Guangdong Provincial Clinical Research Center for Ocular Diseases, Guangzhou, China.
Transl Vis Sci Technol. 2023 Dec 1;12(12):20. doi: 10.1167/tvst.12.12.20.
The purpose of this study was to improve the automated diagnosis of glaucomatous optic neuropathy (GON), we propose a generative adversarial network (GAN) model that translates Optain images to Topcon images.
We trained the GAN model on 725 paired images from Topcon and Optain cameras and externally validated it using an additional 843 paired images collected from the Aravind Eye Hospital in India. An optic disc segmentation model was used to assess the disparities in disc parameters across cameras. The performance of the translated images was evaluated using root mean square error (RMSE), peak signal-to-noise ratio (PSNR), structural similarity index (SSIM), 95% limits of agreement (LOA), Pearson's correlations, and Cohen's Kappa coefficient. The evaluation compared the performance of the GON model on Topcon photographs as a reference to that of Optain photographs and GAN-translated photographs.

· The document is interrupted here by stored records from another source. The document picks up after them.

(** Preparing lazy binding keeps every PLT slot pointing into the object: each
    [JUMP_SLOT] word is moved by the load base, then the first GOT words are
    set up for the resolver. *)
Theorem relocate_pltrel_lazy_rebases (r : ElfRelocation) (core : CoreComponent) (got : Z) (w : world)
    (relas : list ElfRela) (orig : ElfRela -> Z) :
  let base := core_base core in
  read_slice read_rela RELA_SIZE (mem w) (rl_pltrel r) = Ok relas -> relas <> [] ->
  Forall (fun rela => r_type rela = REL_JUMP_SLOT /\ 0 <= slot base rela < U64_LIM /\
                      read_u64 (mem w) (slot base rela) = Ok (orig rela) /\
                      0 <= orig rela + base < U64_LIM /\ slot_mapped (mem w) (slot base rela)) relas ->
  slots_apart ((fun rela => word (slot base rela) (orig rela + base)) <$> relas) ->
  exists m', relocate_pltrel_lazy r core got w = prepare_lazy_bind got (arc_ptr core) (set_mem m' w) /\
    (forall rela, rela ∈ relas -> read_u64 m' (slot base rela) = Ok (orig rela + base)) /\
    (forall a, (forall rela, rela ∈ relas -> ~ (slot base rela <= a < slot base rela + 8)) ->
       m' !! a = mem w !! a).
Proof.
  intros base Hr Hne Hall Hap. rewrite (relocate_pltrel_lazy_run r core got w relas orig) by done.
  assert (sl_is_empty (rl_pltrel r) = false) as ->.
  { unfold sl_is_empty. apply Z.eqb_neq. intros Hz. unfold read_slice in Hr. rewrite Hz in Hr. simpl in Hr. congruence. }
  simpl negb. cbv iota. eexists. split; [done|]. rewrite <- omap_some. rewrite Forall_forall in Hall.
  apply (words_written (slot base) (fun rela => orig rela + base)); [done|]. intros x Hx. by apply Hall.
Qed.

(** *** Resolution *)

(** C22: symbol resolution follows the scope order: a local symbol binds to the
    object itself; otherwise the first library of the scope that defines the
    symbol usably provides it; if none does, a weak undefined symbol resolves
    to the null symbol and any other stays unresolved. *)
Theorem find_symdef_order (m : memory) (core : CoreComponent) (libs : list RelocateHelper)
    (dynsym : ElfSymbol) (info : SymbolInfo) (found : RelocateHelper -> option ElfSymbol) :
  (forall lib, lib ∈ libs -> lookup_filter m (rh_symtab lib) info = Ok (found lib)) ->
  (is_local dynsym = true ->
     find_symdef m core libs dynsym info = Ok (Some (mk_symdef (Some dynsym) (core_base core)))) /\
  (forall i lib sym, is_local dynsym = false -> libs !! i = Some lib -> found lib = Some sym ->
     (forall j lib', (j < i)%nat -> libs !! j = Some lib' -> found lib' = None) ->
     find_symdef m core libs dynsym info = Ok (Some (mk_symdef (Some sym) (rh_base lib)))) /\
  (is_local dynsym = false -> (forall lib, lib ∈ libs -> found lib = None) -> st_value dynsym = 0 ->
     find_symdef m core libs dynsym info =
       Ok (if is_weak dynsym && is_undef dynsym then Some (mk_symdef None (core_base core)) else None)).
Proof.
  intros Hlk.
  assert (Hfind : find_map_outcome (fun lib : RelocateHelper =>
            s ← lookup_filter m (rh_symtab lib) info;
            Ok (option_map (fun sym => mk_symdef (Some sym) (rh_base lib)) s)) libs =
          Ok (find_map (fun lib => option_map (fun sym => mk_symdef (Some sym) (rh_base lib)) (found lib)) libs)).
  { apply find_map_outcome_pure. intros lib Hlib. by rewrite (Hlk lib Hlib). }
  split_and!.
  - intros Hl. unfold find_symdef. by rewrite Hl.
  - intros i lib sym Hloc Hi Hsym Hmin. unfold find_symdef. rewrite Hloc, Hfind, bind_Ok.
    assert (find_map (fun lib => option_map (fun sym => mk_symdef (Some sym) (rh_base lib)) (found lib)) libs =
            Some (mk_symdef (Some sym) (rh_base lib))) as ->; [|done].
    clear Hfind Hlk. revert i Hi Hmin. induction libs as [|l libs IH]; intros i Hi Hmin; [done|]. simpl.
    destruct i as [|i]; simpl in Hi; [simplify_eq; by rewrite Hsym|].
    rewrite (Hmin 0%nat l) by (done || lia). simpl. apply (IH i Hi). intros j l' Hj Hl'.
    apply (Hmin (S j)); [lia|done].
  - intros Hloc Hnone Hz. unfold find_symdef. rewrite Hloc, Hfind, bind_Ok.
    assert (find_map (fun lib => option_map (fun sym => mk_symdef (Some sym) (rh_base lib)) (found lib)) libs = None)
      as ->.
    { apply find_map_None, Forall_forall. intros l Hl. by rewrite Hnone. }
    destruct (is_weak dynsym && is_undef dynsym); [|done]. by rewrite Hz.
Qed.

The GAN model significantly reduced Optain false positive results for GON diagnosis, with RMSE, PSNR, and SSIM of GAN images being 0.067, 14.31, and 0.64, respectively, the mean difference of VCDR and cup-to-disc area ratio between Topcon and GAN images being 0.03, 95% LOA ranging from -0.09 to 0.15 and -0.05 to 0.10. Pearson correlation coefficients increased from 0.61 to 0.85 in VCDR and 0.70 to 0.89 in cup-to-disc area ratio, whereas Cohen's Kappa improved from 0.32 to 0.60 after GAN translation.
Image-to-image translation across cameras can be achieved by using GAN to solve the problem of disc overexposure in Optain cameras.

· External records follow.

(** A lazy scope asks [pre_find] first and then its libraries in order, and
    leaves their handles as they were; but a scope without libraries resolves
    nothing, not even what [pre_find] knows. *)
Theorem create_lazy_scope_order (libs : list CoreComponent) (pre_find : PreFind) (name : bytes)
    (pv : option Z) (found : CoreComponent -> option Z) (w : world) :
  (forall w', pre_find name w' = (Ok pv, w')) ->
  (forall c, c ∈ libs -> exists cell, arcs w !! arc_ptr c = Some cell /\ 1 <= strong cell) ->
  (forall c w', c ∈ libs -> mem w' = mem w -> get (mk_relocated_dylib c) name w' = (Ok (found c), w')) ->
  ls_call (create_lazy_scope (mk_core_ref <$> libs) pre_find) name w =
    (Ok (match libs with
         | [] => None
         | _ :: _ => match pv with Some v => Some v | None => find_map found libs end
         end), w).
Proof.
  intros Hpre Halive Hget. cbn [ls_call create_lazy_scope]. unfold lazy_find.
  destruct libs as [|c0 libs0] eqn:Hlibs; [done|]. rewrite <- Hlibs in *.
  destruct pv as [v|].
  { rewrite Hlibs. simpl. unfold bind. rewrite Hpre. done. }
  clear Hlibs c0 libs0. induction libs as [|c libs IH]; simpl; [done|].
  destruct (Halive c (list_elem_of_here _ _)) as (cell & Hc & Hs).
  unfold bind at 1, bind at 1. rewrite Hpre. cbn [or_else]. unfold bind at 1, upgrade. cbn [weak_of].
  rewrite Hc, (proj2 (Z.eqb_neq _ _)) by lia. unfold bind at 1, lift. cbn [unwrap]. unfold finally at 1.
  rewrite (Hget c) by (done || by left). unfold run_drop. rewrite (drop_core_again c w cell) by (done || lia). destruct (found c); [done|]. apply IH; intros; [apply Halive|apply Hget]; try done; by right.
Qed.

(** An executable without relocations is returned as it is: its initialisers
    are not called and it does not count as initialised, so neither will its
    finalisers be. *)
Theorem exec_no_relocation_skips_init `{Arch} (e : ElfExec) (scope : list RelocatedDylib) (pre_find : PreFind)
    (deal_unknown : DealUnknownIn) (lazy : option LazyScope) (w w' : world) :
  is_empty (c_relocation (exec_common e)) = true -> drop_lazy lazy w = (Ok tt, w') ->
  exec_relocate e scope pre_find deal_unknown lazy w =
    (Ok (mk_relocated_exec (c_entry (exec_common e)) (c_core (exec_common e))), w').
Proof. intros He Hd. unfold exec_relocate. rewrite He. by rewrite (bind_run _ _ _ _ _ Hd). Qed.
End binding.

Section loading_facts.
Context `{Config} `{Arch} `{Mmap} `{ArcAlloc} `{ElfObject T}.

(** A library and an executable cannot be confused: loading an object of the
    other type fails with the type error, drops the object, and maps
    nothing. *)
Theorem load_type_mismatch (l : Loader) (object : T) (lazy_bind : option bool) (h : ElfHeader) (buf : ElfBuf)
    (w w1 w2 : world) :
  prepare_ehdr (ld_buf l) object w = (Ok (h, buf), w1) -> obj_drop object w1 = (Ok tt, w2) ->
  if is_dylib h
  then load_exec l object lazy_bind w = (Err (ParseEhdrError "file type mismatch"), w2)
  else load_dylib l object lazy_bind w = (Err (ParseEhdrError "file type mismatch"), w2).
Proof.
  intros Hp Hd. destruct (is_dylib h) eqn:Ht; unfold load_exec, load_dylib, prepare.
  all: unfold bind at 1, on_unwind; unfold bind at 1; rewrite Hp; rewrite Ht; cbn [negb];
    unfold throw, run_drop; by rewrite Hd.
Qed.
End loading_facts.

Our approach enhances the generalizability of deep learning diagnostic models, ensuring their performance on cameras that are outside of the original training data set.
本研究旨在提高青光眼视神经病变(GON)的自动诊断水平,为此我们提出了一种生成对抗网络(GAN)模型,可将 Optain 图像转换为 Topcon 图像。

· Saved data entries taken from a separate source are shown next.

Record aux_info := mk_aux_info { ai_ph : Z; ai_phnum : Z; ai_base : Z }.

Definition aux_step (i : aux_info) (a : Aux) : aux_info :=
  if aux_tag a =? AT_PHDR then mk_aux_info (aux_val a) (ai_phnum i) (ai_base i)
  else if aux_tag a =? AT_PHNUM then mk_aux_info (ai_ph i) (aux_val a) (ai_base i)
  else if aux_tag a =? AT_BASE then mk_aux_info (ai_ph i) (ai_phnum i) (aux_val a)
  else i.

Fixpoint scan_aux (fuel : nat) (m : memory) (p : Z) (i : aux_info) : outcome aux_info :=
  match fuel with
  | O => OutOfFuel
  | S fuel' =>
      a ← read_aux m p;
      if aux_tag a =? AT_NULL then Ok i else scan_aux fuel' m (p + AUX_SIZE) (aux_step i a)
  end.

Section mini.
Context `{Config} `{Arch}.

(** The load base from the first [PT_DYNAMIC] header; running off the slice panics. *)
Fixpoint dynamic_base (n : nat) (m : memory) (p dynv : Z) : outcome Z :=
  match n with
  | O => Panic
  | S n' =>
      phdr ← read_phdr_at m p;
      if p_type phdr =? PT_DYNAMIC then usub dynv (p_vaddr phdr)
      else dynamic_base n' m (p + PHDR_SIZE) dynv
  end.

Definition find_base (i : aux_info) (dynv : Z) : M Z :=
  if ai_base i =? 0 then reads (fun m => dynamic_base (Z.to_nat (ai_phnum i)) m (ai_ph i) dynv)
  else ret (ai_base i).

(** The standard output: the result of the [write] system call. *)
Class Console := { sys_write : world -> bytes -> Z }.
Context `{Console}.

Definition print_str (s : bytes) : M unit := fun w =>
  let n := sys_write w s in
  ((if n <? 0 then Panic else Ok tt), push_event (EvWrite 1 s n) w).

(** [print], of the formatted arguments, and the [println!] that adds a newline. *)
Definition print (args : bytes) : M unit := print_str args.
Definition println (args : bytes) : M unit := print (args ++ [10]).

(** How the process goes on where the program does not return: it has ended, or the
    panic handler panics in turn, again and again. *)
Inductive ending :=
  | Exited (status : Z)
  | Looping.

我们在来自 Topcon 和 Optain 相机的 725 对图像上对 GAN 模型进行了训练,并在来自印度 Aravind 眼科医院的另外 843 对图像上对其进行了外部验证。使用视盘分割模型评估了相机之间视盘参数的差异。通过均方根误差(RMSE)、峰值信噪比(PSNR)、结构相似性指数(SSIM)、95%一致性界限(LOA)、Pearson 相关系数和 Cohen Kappa 系数来评估转换图像的性能。评估将 GON 模型在 Topcon 照片上的性能作为参考,与 Optain 照片和 GAN 转换照片的性能进行了比较。
GAN 模型显著降低了 Optain 对 GON 诊断的假阳性结果,其 RMSE、PSNR 和 SSIM 分别为 0.067、14.31 和 0.64,Topcon 和 GAN 图像之间 VCDR 和杯盘面积比的平均差异为 0.03,95% LOA 范围为-0.09 至 0.15 和-0.05 至 0.10。VCDR 和杯盘面积比的 Pearson 相关系数分别从 0.61 增加到 0.85 和从 0.70 增加到 0.89,而 Cohen Kappa 在 GAN 转换后从 0.32 增加到 0.60。
通过使用 GAN 解决 Optain 相机中视盘过曝光的问题,可以实现跨相机的图像到图像转换。
我们的方法增强了深度学习诊断模型的泛化能力,确保它们在原始训练数据集之外的相机上的性能。